Moreover, receiving support from friends, family, and community is a key protective mechanism against psychological distress (Risser et al., 2010) and sexual risk (Ramiro et al., 2013). Females may have more resources and social support than males to deal with their psychological distress (Dalgard et al., 2006, Shumaker and Hill, 1991). In our study, we found that females have significantly greater odds of engaging in HIV risk behaviors only when they experienced three or more ACEs. It is possible that females have more social support and resources than males, and such support functions as a deterrent in the experiences of childhood adversities.

5. Study limitations

The study has several limitations. First, study findings are drawn from five states that are predominately rural and are in the Midwest or South, which may potentially limit the study's generalizability.
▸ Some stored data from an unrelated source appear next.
(** X17: up to its first [await], [initialize] calls the initialization of
    the normal list and nothing else: the open list is not initialized and
    the function has not returned.  When the initialization of the normal
    list is rejected, [initialize] throws, the world is left as it is and
    the open list is never initialized.  When it is fulfilled, the open list
    is initialized, and only when that is fulfilled does [initialize]
    return, without any further call; when that is rejected, [initialize]
    throws. *)
Theorem initialize_awaits_in_sequence (channelList : option (list Entry))
    m :
  let entries := default [] channelList in
  let normalList := filter (λ channel, ¬ has_linkId channel) entries in
  let openList := filter (λ channel, has_linkId channel) entries in
  let m1 := exec (initialize statics channelList) m in
  let failed := exec (settle statics (await_normal openList) Rejected) m1 in
  let m2 := exec (settle statics (await_normal openList) Fulfilled) m1 in
  let failed2 := exec (settle statics await_open Rejected) m2 in
  let m3 := exec (settle statics await_open Fulfilled) m2 in
  (new_calls m m1 = [NormalInitialize normalList]
   ∧ pending m1 = pending m ++ [await_normal openList])
  ∧ (new_log m1 failed = [(Throw, world m1)]
     ∧ world failed = world m1 ∧ pending failed = pending m1)
  ∧ (new_log m1 m2 = [(OpenInitialize openList, world m1)]
     ∧ world m2 = open_initialize statics openList (world m1)
     ∧ pending m2 = pending m1 ++ [await_open])
  ∧ (new_log m2 failed2 = [(Throw, world m2)]
     ∧ world failed2 = world m2 ∧ pending failed2 = pending m2)
  ∧ (new_log m2 m3 = [(Return, world m2)]
     ∧ world m3 = world m2 ∧ pending m3 = pending m2)
  ∧ new_calls m failed = [NormalInitialize normalList; Throw]
  ∧ new_calls m failed2 =
      [NormalInitialize normalList; OpenInitialize openList; Throw]
  ∧ new_calls m m3 =
      [NormalInitialize normalList; OpenInitialize openList; Return].
Proof.
  intros entries normalList openList m1 failed m2 failed2 m3.
  assert (Hpart : partition entries = (normalList, openList))
    by (unfold partition; by rewrite partition_from).
  assert (Hm1 : m1 =
    mkMachine (heap m) (normal_initialize statics normalList (world m))
      (log m ++ [(NormalInitialize normalList, world m)])
      (pending m ++ [await_normal openList])).
  { subst m1. unfold exec, initialize. fold entries. by rewrite Hpart. }
  assert (Hlog : ∀ (a b : State W) seg,
            log b = log a ++ seg -> new_log a b = seg)
    by (intros; by apply new_log_app).
  split_and!.
  - by rewrite Hm1, new_calls_mk.
  - by rewrite Hm1.
  - by apply Hlog.
  - done.
  - done.
  - by apply Hlog.
  - done.
  - done.
  - by apply Hlog.
  - done.
  - done.
  - by apply Hlog.
  - done.
  - done.
  - subst failed. rewrite Hm1.
    unfold new_calls, new_log, exec, settle, conclude, invoke. cbn.
    by rewrite <- !app_assoc, drop_app_length.
  - subst failed2 m2. rewrite Hm1.
    unfold new_calls, new_log, exec, settle, conclude, invoke, mbind, M_bind,
      then_. cbn.
    by rewrite <- !app_assoc, drop_app_length.
  - subst m3 m2. rewrite Hm1.
    unfold new_calls, new_log, exec, settle, conclude, invoke, mbind, M_bind,
      then_. cbn.
    by rewrite <- !app_assoc, drop_app_length.
Qed.

End initialize_runs.

(** * The further properties on concrete pushes *)

Section more_in_memory.
Import TalkChannelHandler InMemory Samples.
#[local] Existing Instance codec.

(** [LEFT] is no tag of the channel handler. *)
Lemma unknown_tag_leaves_the_machine_witness :
  ("LEFT" ∉ Observe.channel_tags)
  ∧ exec (pushReceived handler "LEFT" push7 clientCtx) machine0 = machine0.
Proof.
  assert ("LEFT" ∉ Observe.channel_tags) as Hnot.
  { intros Hin. unfold Observe.channel_tags in Hin.
    repeat (apply elem_of_cons in Hin as [Heq|Hin]; [discriminate Heq|]).
    by apply elem_of_nil in Hin. }
  split; [exact Hnot|].
  exact (unknown_tag_leaves_the_machine (H:=codec) handler "LEFT" push7
           clientCtx machine0 Hnot).
Defined.

(** Every id of [push8] is 8; the handler is the one of channel 7. *)
Lemma push_for_another_channel_is_dropped_witness :
  DefaultRes.chatId push8 ≠ 7
  ∧ DefaultRes.c push8 ≠ 7
  ∧ ChatlogStruct.chatId (DefaultRes.chatLog push8) ≠ 7
  ∧ exec (pushReceived handler "DELMEM" push8 clientCtx) machine0 = machine0.
Proof.
  assert (Hne : (8 : Z) ≠ 7) by (intros Heq; discriminate Heq).
  split; [exact Hne|]. split; [exact Hne|]. split; [exact Hne|].
  exact (push_for_another_channel_is_dropped (H:=codec) handler "DELMEM"
           push8 clientCtx machine0 Hne Hne Hne).
Defined.

(** The map at reference 1 after a meta change and after a join. *)
Lemma objects_are_never_changed_witness :
  let oldMap : MetaMap := {[ 1 := notice; 3 := title ]} in
  let k := userJoin_then (structToChatlog (DefaultRes.chatLog push7))
                         clientCtx in
  heap machine0 !! 1%positive = Some oldMap
  ∧ heap (exec (pushReceived handler "CHGMETA" push7 clientCtx) machine0)
      !! 1%positive = Some oldMap
  ∧ heap (exec (settle handler k (Success 0 [alice; bob])) machine0)
      !! 1%positive = Some oldMap.
Proof.
  intros oldMap k.
  assert (Hl : heap machine0 !! 1%positive = Some oldMap) by reflexivity.
  split; [exact Hl|].
  destruct (objects_are_never_changed (H:=codec) handler 1%positive oldMap
              machine0 Hl) as [Hpush Hsettle].
  split.
  - exact (Hpush "CHGMETA" push7 clientCtx).
  - exact (Hsettle k (Success 0 [alice; bob])).
Defined.

(** A read receipt: the watermark update and the two emissions, one after
    the other from the world of the push, and no continuation. *)
Lemma a_push_does_bounded_work_witness :
  let m' := exec (pushReceived handler "DECUNREAD" push7 clientCtx) machine0 in
  let cs := new_calls machine0 m' in
  "DECUNREAD" ≠ "NEWMEM"
  ∧ new_log machine0 m' = Observe.replay handler clientCtx cs world0
  ∧ world m' =
      foldl (λ w c, Observe.effect handler clientCtx c w) world0 cs
  ∧ pending m' = pending machine0
  ∧ filter Observe.is_request cs = [].
Proof.
  intros m' cs.
  assert (Hne : "DECUNREAD" ≠ "NEWMEM") by (intros Heq; discriminate Heq).
  split; [exact Hne|].
  destruct (a_push_does_bounded_work (H:=codec) handler "DECUNREAD" push7
              clientCtx machine0) as (_ & Hlog & Hworld & Hnew).
  split; [exact Hlog|]. split; [exact Hworld|]. exact (Hnew Hne).
Defined.

(** The log of [pushOfText] has type 1. *)
Lemma join_push_needs_a_feed_log_witness :
  Chatlog.type (structToChatlog (DefaultRes.chatLog pushOfText)) ≠ 0
  ∧ exec (pushReceived handler "NEWMEM" pushOfText clientCtx) machine0
    = machine0.
Proof.
  assert (Hne : Chatlog.type (structToChatlog (DefaultRes.chatLog pushOfText))
                ≠ 0) by (intros Heq; discriminate Heq).
  split; [exact Hne|].
  exact (join_push_needs_a_feed_log (H:=codec) handler pushOfText clientCtx
           machine0 Hne).
Defined.

(** A message push on the machine of the examples and on the machine a meta
    change leaves. *)
Lemma calls_do_not_depend_on_the_store_witness :
  let m' := exec (pushReceived handler "CHGMETA" push7 clientCtx) machine0 in
  "MSG" ∈ ["MSG"; "FEED"; "NEWMEM"; "SYNCDLMSG"]
  ∧ new_calls machine0 (exec (pushReceived handler "MSG" push7 clientCtx)
                             machine0)
    = new_calls m' (exec (pushReceived handler "MSG" push7 clientCtx) m').
Proof.
  intros m'.
  assert (Hin : "MSG" ∈ ["MSG"; "FEED"; "NEWMEM"; "SYNCDLMSG"])
    by apply list_elem_of_here.
  split; [exact Hin|].
  exact (proj1 (calls_do_not_depend_on_the_store (H:=codec) handler "MSG"
                  push7 clientCtx machine0 m' Hin)).
Defined.

(** The title and then the notice are replaced: the store holds the map 3,
    the map 2 has the new title and the old notice. *)
Lemma meta_changes_accumulate_witness :
  let oldMap : MetaMap := {[ 1 := notice; 3 := title ]} in
  let m1 := exec (pushReceived handler "CHGMETA" push7 clientCtx) machine0 in
  let m2 := exec (pushReceived handler "CHGMETA" push7' clientCtx) m1 in
  let held := ChannelInfo.metaMap (info store (world machine0)) in
  let held1 := ChannelInfo.metaMap (info store (world m1)) in
  let held2 := ChannelInfo.metaMap (info store (world m2)) in
  (held = 1%positive ∧ held1 = 2%positive ∧ held2 = 3%positive)
  ∧ heap m2 !! held2 =
      Some (<[SetChannelMeta.type notice' := notice']>
              (<[SetChannelMeta.type title' := title']> oldMap))
  ∧ heap m2 !! held1 = Some (<[SetChannelMeta.type title' := title']> oldMap)
  ∧ heap m2 !! held = Some oldMap
  ∧ held ≠ held1 ∧ held1 ≠ held2 ∧ held ≠ held2.
Proof.
  intros oldMap m1 m2 held held1 held2.
  split; [by vm_compute|].
  assert (Hcommit : ∀ l w,
    ChannelInfo.metaMap
      (info store (updateInfo updater (PartialInfo.mk None None (Some l)) w))
    = l) by reflexivity.
  assert (Hemit : ∀ e w, info store (emit emitter e w) = info store w)
    by reflexivity.
  assert (Hctx : ∀ e w, info store (ctx_emit clientCtx e w) = info store w)
    by reflexivity.
  assert (Hheld : heap machine0 !! held = Some oldMap) by reflexivity.
  exact (meta_changes_accumulate (H:=codec) handler push7 push7' clientCtx
           machine0 oldMap Hcommit Hemit Hctx eq_refl eq_refl Hheld).
Defined.

End more_in_memory.

Section more_in_memory_list.
Import TalkChannelListHandler InMemoryList.

(** The updater of the examples removes the conversation: the second push
    finds nothing. *)
Lemma left_push_twice_witness :
  let m1 := exec (pushReceived handler "LEFT" InMemory.push7 clientCtx)
                 machine0 in
  get store 7 world0 = Some (Channel.mk 7)
  ∧ exec (pushReceived handler "LEFT" InMemory.push7 clientCtx) m1 = m1
  ∧ ListTrace.emitted
      (new_calls machine0
         (exec (pushReceived handler "LEFT" InMemory.push7 clientCtx) m1))
    = [channel_left (Channel.mk 7)].
Proof.
  intros m1. split; [reflexivity|].
  refine (left_push_twice handler InMemory.push7 clientCtx machine0
            (Channel.mk 7) eq_refl _ (λ _ _, eq_refl) (λ _ _, eq_refl)).
  intros w. exact (lookup_delete_eq (channelMap w) 7).
Defined.

(** [DELMEM] is for the channel handlers and [LEFT] for the list handler. *)
Lemma tags_are_split_between_the_handlers_witness :
  ("DELMEM" ∉ Observe.list_tags)
  ∧ "LEFT" ∈ Observe.list_tags
  ∧ exec (pushReceived handler "DELMEM" InMemory.push7 clientCtx) machine0
    = machine0
  ∧ exec (TalkChannelHandler.pushReceived (H:=InMemory.codec)
            InMemory.handler "LEFT" InMemory.push7 InMemory.clientCtx)
         InMemory.machine0
    = InMemory.machine0.
Proof.
  assert ("DELMEM" ∉ Observe.list_tags) as Hnot.
  { intros Hin. unfold Observe.list_tags in Hin.
    repeat (apply elem_of_cons in Hin as [Heq|Hin]; [discriminate Heq|]).
    by apply elem_of_nil in Hin. }
  assert (Hin : "LEFT" ∈ Observe.list_tags) by apply list_elem_of_here.
  split; [exact Hnot|]. split; [exact Hin|]. split.
  - exact (proj1 (tags_are_split_between_the_handlers (H:=InMemory.codec)
                    InMemory.handler handler "DELMEM" InMemory.push7
                    InMemory.clientCtx clientCtx InMemory.machine0 machine0)
             Hnot).
  - exact (proj2 (tags_are_split_between_the_handlers (H:=InMemory.codec)
                    InMemory.handler handler "LEFT" InMemory.push7
                    InMemory.clientCtx clientCtx InMemory.machine0 machine0)
             Hin).
Defined.

End more_in_memory_list.

Section more_in_memory_registry.
Import TalkChannelList InMemoryRegistry Samples.

(** The normal list holds channel 7, the open list channel 8, no list
    channel 9. *)
Lemma get_prefers_the_normal_list_witness :
  (get twoLists 7 machine0).1 = Some (Channel.mk 7)
  ∧ (get twoLists 8 machine0).1 = Some (Channel.mk 8)
  ∧ (get twoLists 9 machine0).1 = None.
Proof.
  destruct (get_prefers_the_normal_list twoLists 7 machine0)
    as (_ & H7 & _).
  destruct (get_prefers_the_normal_list twoLists 8 machine0)
    as (_ & _ & H8 & _).
  destruct (get_prefers_the_normal_list twoLists 9 machine0)
    as (_ & _ & _ & H9).
  split; [exact (H7 (mk_is_Some _ _ eq_refl))|].
  split; [exact (H8 eq_refl)|].
  exact (proj2 H9 (conj eq_refl eq_refl)).
Defined.

End more_in_memory_registry.

Section more_in_memory_initialize.
Import TalkChannelListInitialize Samples.

(** Four entries, the second and the fourth with a [linkId]: each sub-list
    has noted its own two, in order. *)
Lemma initialize_partitions_in_order_witness :
  let normalList := [mkEntry 1 None; mkEntry 3 None] in
  let openList := [mkEntry 2 (Some 20); mkEntry 4 (Some 40)] in
  let m1 := exec (initialize statics (Some entries)) initMachine in
  let m2 := exec (settle statics (await_normal openList) Fulfilled) m1 in
  new_log initMachine m1 =
    [(NormalInitialize normalList, mkInitWorld None None)]
  ∧ world m1 = mkInitWorld (Some normalList) None
  ∧ new_log m1 m2 =
      [(OpenInitialize openList, mkInitWorld (Some normalList) None)]
  ∧ world m2 = mkInitWorld (Some normalList) (Some openList)
  ∧ world (exec (initialize statics None) initMachine)
    = mkInitWorld (Some []) None.
Proof.
  intros normalList openList m1 m2.
  destruct (initialize_partitions_in_order statics (Some entries) initMachine)
    as (Hnormal & Hworld1 & _ & Hopen & Hworld2 & _).
  destruct (initialize_partitions_in_order statics None initMachine)
    as (_ & Hnone & _).
  split; [exact Hnormal|]. split; [exact Hworld1|].
  split; [exact Hopen|]. split; [exact Hworld2|]. exact Hnone.
Defined.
Second, underreporting might happen as participants self-reported their exposure to adverse events and HIV risk behaviors. Third, BRFSS does not ask questions concerning participant's sexual orientation. As such, it is not possible to study gender differences beyond that female and male dichotomy. Fourth, the HIV risk behavior variable was measured by one question that combined four types of distinct behaviors (i.e. used intravenous drugs, treated for a STD, received money for sex, and had anal sex without a condom). We were unable to conduct separate analysis that examines the association between ACE and individual risk behavior. Lastly, the information about when the HIV risk behaviors occurred was not available. Therefore, we could not determine if such behaviors took place before, overlapped with, or after the onset of the ACEs. However, given that all of these adverse events took place during childhood, it is probable that the engagement of HIV risk behaviors happened following the occurrence of ACEs (Hillis et al., 2000).

6. Conclusions

The study contributes to the emerging literature on childhood traumatic experiences and HIV risk behaviors. Child abuse and family dysfunctions are shown to be strongly associated with HIV risk behaviors in adulthood. Most of the HIV/AIDS prevention programs focus on reducing these risk behaviors through early testing, behavioral interventions, and community education and outreach (Centers for Disease Control and Prevention, 2013). Interventions have not yet focused on psychological risks such as childhood adversities. Building on previous literature on childhood trauma and adult health behaviors (Ramiro et al., 2010, Mersky et al., 2013, Fuller-Thomson et al., 2013, Brennan et al., 2007), our study demonstrates a strong association between ACEs and HIV risk behaviors. We argue that at minimum, service providers and agencies should adopt a trauma-informed lens, understand the prevalence of trauma and its longstanding detrimental effects on an individual's physical, psychological and emotional wellbeing, and provide responsive care accordingly. Trauma-informed care cultivates safety at all levels, and promotes an environment where service users can regain a sense of control and empowerment (Substance Abuse and Mental Health Services Administration, 2014). Such a service philosophy, together with evidence-based HIV/AIDS prevention strategies, can potentially offer sensitive and effective programs that help curb the HIV endemic.

Conflict of interest

The authors declare that there are no conflicts of interest.